Data items
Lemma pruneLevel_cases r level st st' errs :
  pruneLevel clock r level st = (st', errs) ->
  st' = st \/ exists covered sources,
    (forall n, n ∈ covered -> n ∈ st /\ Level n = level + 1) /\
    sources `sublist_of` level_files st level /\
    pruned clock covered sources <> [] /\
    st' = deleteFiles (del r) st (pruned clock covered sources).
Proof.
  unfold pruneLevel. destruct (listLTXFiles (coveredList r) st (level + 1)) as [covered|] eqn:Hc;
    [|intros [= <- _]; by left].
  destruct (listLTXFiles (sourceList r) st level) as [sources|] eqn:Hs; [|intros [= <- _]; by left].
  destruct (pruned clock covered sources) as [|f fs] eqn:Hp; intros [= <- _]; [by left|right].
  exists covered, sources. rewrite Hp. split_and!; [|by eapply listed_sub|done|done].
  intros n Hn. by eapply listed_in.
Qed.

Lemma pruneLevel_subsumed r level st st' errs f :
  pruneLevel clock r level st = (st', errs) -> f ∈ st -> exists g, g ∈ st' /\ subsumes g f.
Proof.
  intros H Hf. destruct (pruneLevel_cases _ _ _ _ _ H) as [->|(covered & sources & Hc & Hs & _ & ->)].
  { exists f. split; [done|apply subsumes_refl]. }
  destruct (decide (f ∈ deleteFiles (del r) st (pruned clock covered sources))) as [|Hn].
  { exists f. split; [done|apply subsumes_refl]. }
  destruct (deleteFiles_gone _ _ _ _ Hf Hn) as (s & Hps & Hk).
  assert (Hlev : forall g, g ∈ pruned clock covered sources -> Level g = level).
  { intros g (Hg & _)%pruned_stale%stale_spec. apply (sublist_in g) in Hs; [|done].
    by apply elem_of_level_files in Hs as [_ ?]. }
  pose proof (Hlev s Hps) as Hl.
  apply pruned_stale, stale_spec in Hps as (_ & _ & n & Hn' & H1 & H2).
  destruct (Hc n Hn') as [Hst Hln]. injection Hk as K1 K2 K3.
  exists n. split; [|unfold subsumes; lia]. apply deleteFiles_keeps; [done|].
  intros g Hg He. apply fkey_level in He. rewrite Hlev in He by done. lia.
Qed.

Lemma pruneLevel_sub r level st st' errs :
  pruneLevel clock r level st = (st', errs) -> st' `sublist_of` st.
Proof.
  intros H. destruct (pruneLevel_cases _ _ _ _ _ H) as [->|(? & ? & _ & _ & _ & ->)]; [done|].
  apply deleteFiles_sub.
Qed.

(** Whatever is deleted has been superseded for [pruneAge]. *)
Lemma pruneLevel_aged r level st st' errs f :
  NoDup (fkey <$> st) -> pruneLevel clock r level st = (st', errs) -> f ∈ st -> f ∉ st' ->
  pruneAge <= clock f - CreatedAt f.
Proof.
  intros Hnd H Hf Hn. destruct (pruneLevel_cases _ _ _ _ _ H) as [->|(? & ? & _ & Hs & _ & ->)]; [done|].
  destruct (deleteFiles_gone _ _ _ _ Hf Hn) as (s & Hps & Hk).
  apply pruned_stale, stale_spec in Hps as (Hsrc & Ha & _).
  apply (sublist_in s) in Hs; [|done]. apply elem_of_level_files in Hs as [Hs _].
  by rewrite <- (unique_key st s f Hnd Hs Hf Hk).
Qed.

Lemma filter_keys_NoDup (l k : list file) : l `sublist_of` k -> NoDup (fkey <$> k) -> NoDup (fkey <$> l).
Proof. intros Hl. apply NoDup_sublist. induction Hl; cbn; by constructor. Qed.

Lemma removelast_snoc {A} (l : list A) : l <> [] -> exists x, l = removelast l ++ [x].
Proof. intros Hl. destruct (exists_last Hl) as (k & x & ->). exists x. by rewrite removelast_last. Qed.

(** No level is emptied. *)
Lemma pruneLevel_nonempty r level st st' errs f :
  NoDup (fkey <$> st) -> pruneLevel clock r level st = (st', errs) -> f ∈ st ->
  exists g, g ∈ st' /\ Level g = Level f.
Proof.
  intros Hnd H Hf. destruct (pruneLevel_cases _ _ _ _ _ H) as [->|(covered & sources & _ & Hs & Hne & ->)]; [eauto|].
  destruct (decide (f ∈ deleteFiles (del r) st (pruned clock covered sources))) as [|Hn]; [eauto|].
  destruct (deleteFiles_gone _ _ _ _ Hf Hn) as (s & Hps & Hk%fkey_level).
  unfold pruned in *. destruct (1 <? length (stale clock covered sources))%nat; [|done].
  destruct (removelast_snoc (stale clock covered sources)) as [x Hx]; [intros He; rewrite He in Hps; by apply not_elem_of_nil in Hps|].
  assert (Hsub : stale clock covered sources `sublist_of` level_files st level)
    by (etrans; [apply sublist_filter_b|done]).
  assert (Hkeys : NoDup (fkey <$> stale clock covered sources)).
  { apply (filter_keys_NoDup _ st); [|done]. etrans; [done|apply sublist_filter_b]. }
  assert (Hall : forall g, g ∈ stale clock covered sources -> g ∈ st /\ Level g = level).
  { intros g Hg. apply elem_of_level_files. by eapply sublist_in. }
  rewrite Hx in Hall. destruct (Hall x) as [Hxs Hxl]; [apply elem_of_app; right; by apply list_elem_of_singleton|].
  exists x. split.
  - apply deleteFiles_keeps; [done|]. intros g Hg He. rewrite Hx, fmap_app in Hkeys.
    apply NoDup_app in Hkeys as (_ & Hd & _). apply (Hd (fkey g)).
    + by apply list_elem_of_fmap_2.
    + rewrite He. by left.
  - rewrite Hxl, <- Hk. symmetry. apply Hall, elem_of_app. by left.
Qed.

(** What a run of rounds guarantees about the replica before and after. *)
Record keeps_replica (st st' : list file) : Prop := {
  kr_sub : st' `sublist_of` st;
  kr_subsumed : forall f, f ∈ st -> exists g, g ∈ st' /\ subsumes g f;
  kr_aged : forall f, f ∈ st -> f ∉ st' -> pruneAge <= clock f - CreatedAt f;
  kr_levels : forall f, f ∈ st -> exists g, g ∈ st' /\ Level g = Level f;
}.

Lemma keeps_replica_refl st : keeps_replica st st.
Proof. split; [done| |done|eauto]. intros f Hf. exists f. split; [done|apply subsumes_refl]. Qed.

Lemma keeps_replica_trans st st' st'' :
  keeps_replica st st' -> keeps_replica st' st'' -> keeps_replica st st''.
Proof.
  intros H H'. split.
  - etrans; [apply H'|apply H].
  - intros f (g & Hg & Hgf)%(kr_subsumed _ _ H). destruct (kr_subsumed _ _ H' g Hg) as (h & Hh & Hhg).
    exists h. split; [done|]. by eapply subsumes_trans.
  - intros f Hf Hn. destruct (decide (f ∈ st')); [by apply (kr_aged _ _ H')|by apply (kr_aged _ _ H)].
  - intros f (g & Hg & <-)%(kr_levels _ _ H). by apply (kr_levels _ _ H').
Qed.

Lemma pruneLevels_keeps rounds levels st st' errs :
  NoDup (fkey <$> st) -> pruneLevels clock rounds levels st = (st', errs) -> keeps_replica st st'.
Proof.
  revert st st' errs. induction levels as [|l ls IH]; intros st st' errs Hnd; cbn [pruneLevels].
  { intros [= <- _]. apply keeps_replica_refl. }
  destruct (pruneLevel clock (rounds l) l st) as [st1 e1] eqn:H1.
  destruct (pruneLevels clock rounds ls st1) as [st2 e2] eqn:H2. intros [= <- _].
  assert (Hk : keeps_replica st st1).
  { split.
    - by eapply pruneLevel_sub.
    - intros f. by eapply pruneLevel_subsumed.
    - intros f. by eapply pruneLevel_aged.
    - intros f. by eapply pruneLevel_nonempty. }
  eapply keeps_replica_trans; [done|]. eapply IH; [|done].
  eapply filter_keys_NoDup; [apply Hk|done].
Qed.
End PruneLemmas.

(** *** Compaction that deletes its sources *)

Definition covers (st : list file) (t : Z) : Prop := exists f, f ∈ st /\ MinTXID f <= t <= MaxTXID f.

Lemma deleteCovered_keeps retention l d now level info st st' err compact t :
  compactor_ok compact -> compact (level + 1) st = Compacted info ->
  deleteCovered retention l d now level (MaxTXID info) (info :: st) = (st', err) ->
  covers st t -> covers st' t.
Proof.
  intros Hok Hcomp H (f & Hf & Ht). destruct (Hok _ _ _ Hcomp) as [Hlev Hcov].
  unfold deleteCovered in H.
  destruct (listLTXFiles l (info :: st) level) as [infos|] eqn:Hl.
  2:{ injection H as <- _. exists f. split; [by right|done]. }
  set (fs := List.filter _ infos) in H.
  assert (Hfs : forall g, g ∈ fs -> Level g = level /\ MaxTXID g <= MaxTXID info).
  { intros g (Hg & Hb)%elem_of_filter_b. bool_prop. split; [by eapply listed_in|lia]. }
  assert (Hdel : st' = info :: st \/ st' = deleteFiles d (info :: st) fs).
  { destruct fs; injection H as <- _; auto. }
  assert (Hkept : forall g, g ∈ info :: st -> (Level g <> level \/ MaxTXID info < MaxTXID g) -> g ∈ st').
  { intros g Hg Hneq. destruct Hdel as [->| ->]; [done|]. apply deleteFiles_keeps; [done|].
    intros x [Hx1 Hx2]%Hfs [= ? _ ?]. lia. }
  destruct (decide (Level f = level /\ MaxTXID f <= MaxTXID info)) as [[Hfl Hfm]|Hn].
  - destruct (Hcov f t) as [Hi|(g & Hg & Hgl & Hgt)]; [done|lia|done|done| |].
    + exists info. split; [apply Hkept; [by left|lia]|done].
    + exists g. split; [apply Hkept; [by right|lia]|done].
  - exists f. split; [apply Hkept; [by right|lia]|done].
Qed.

What to produce
Work through the records line by line and tally those holding "decide". Reply with the number alone.

Solution to the problem
4